[Stored items]
= = = =

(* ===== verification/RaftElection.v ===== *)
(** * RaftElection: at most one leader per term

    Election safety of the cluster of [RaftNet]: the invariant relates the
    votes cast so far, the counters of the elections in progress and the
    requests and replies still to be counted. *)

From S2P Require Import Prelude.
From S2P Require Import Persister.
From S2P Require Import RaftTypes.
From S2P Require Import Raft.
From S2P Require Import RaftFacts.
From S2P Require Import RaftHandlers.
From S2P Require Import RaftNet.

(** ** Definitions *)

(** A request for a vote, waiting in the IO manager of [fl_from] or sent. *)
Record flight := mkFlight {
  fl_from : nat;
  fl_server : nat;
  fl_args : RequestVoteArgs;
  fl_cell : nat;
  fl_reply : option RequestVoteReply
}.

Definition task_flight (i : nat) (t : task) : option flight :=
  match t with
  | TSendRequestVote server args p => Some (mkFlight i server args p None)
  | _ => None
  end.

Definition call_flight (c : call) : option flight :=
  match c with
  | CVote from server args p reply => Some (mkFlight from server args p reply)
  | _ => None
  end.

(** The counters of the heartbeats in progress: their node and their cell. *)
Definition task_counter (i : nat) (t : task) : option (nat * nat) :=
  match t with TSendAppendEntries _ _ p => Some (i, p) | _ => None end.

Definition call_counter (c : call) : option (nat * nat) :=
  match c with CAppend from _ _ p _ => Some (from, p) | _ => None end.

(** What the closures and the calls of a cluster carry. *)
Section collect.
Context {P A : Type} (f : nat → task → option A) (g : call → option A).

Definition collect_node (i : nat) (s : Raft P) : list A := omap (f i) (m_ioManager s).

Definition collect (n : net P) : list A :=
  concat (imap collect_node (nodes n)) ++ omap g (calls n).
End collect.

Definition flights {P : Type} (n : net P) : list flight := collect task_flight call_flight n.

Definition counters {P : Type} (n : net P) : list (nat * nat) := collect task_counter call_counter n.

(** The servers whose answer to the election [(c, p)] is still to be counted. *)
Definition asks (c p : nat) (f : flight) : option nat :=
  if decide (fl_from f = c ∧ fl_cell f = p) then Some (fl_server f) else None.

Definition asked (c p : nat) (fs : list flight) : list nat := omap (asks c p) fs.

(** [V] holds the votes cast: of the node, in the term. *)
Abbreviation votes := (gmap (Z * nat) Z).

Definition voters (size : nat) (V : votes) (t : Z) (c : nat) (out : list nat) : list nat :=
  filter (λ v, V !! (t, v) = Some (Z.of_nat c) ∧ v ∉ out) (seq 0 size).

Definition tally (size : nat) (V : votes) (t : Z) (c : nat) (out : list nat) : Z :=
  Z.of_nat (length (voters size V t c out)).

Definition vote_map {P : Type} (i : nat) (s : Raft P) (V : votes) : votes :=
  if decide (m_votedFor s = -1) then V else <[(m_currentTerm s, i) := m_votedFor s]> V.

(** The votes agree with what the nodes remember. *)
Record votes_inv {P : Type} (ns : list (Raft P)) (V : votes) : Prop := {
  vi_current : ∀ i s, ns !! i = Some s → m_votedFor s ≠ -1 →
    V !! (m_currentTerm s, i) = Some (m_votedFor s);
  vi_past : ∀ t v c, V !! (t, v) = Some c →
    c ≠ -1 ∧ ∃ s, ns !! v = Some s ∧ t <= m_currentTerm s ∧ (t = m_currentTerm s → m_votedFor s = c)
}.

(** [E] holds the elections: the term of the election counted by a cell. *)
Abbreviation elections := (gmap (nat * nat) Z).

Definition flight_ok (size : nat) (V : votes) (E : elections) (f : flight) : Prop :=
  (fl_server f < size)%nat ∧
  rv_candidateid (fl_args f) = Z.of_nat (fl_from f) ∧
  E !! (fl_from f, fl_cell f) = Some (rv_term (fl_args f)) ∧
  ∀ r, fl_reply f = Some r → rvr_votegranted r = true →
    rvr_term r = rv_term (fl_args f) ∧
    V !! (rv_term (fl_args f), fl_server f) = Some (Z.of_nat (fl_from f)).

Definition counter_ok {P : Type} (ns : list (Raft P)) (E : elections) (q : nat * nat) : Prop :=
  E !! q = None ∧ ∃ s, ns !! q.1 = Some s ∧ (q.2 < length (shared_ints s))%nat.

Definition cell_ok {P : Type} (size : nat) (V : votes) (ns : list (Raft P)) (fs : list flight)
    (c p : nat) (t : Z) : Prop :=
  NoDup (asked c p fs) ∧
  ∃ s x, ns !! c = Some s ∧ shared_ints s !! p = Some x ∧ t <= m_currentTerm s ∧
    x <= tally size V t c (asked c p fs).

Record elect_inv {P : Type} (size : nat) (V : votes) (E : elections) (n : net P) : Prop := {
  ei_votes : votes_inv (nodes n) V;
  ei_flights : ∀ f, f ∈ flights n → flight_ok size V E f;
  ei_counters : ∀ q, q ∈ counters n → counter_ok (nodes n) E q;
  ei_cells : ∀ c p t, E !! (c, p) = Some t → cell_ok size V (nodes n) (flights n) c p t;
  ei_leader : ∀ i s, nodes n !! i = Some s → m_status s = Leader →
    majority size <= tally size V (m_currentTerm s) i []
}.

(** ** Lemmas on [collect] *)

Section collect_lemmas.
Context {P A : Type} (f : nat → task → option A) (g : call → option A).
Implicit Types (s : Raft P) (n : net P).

= = = =

__Directions__.
Retype the entries above exactly, but only from the line containing "requests and replies" through the line containing "Definition call_counter (c", both included.

__Task solution__.
    requests and replies still to be counted. *)

From S2P Require Import Prelude.
From S2P Require Import Persister.
From S2P Require Import RaftTypes.
From S2P Require Import Raft.
From S2P Require Import RaftFacts.
From S2P Require Import RaftHandlers.
From S2P Require Import RaftNet.

(** ** Definitions *)

(** A request for a vote, waiting in the IO manager of [fl_from] or sent. *)
Record flight := mkFlight {
  fl_from : nat;
  fl_server : nat;
  fl_args : RequestVoteArgs;
  fl_cell : nat;
  fl_reply : option RequestVoteReply
}.

Definition task_flight (i : nat) (t : task) : option flight :=
  match t with
  | TSendRequestVote server args p => Some (mkFlight i server args p None)
  | _ => None
  end.

Definition call_flight (c : call) : option flight :=
  match c with
  | CVote from server args p reply => Some (mkFlight from server args p reply)
  | _ => None
  end.

(** The counters of the heartbeats in progress: their node and their cell. *)
Definition task_counter (i : nat) (t : task) : option (nat * nat) :=
  match t with TSendAppendEntries _ _ p => Some (i, p) | _ => None end.

Definition call_counter (c : call) : option (nat * nat) :=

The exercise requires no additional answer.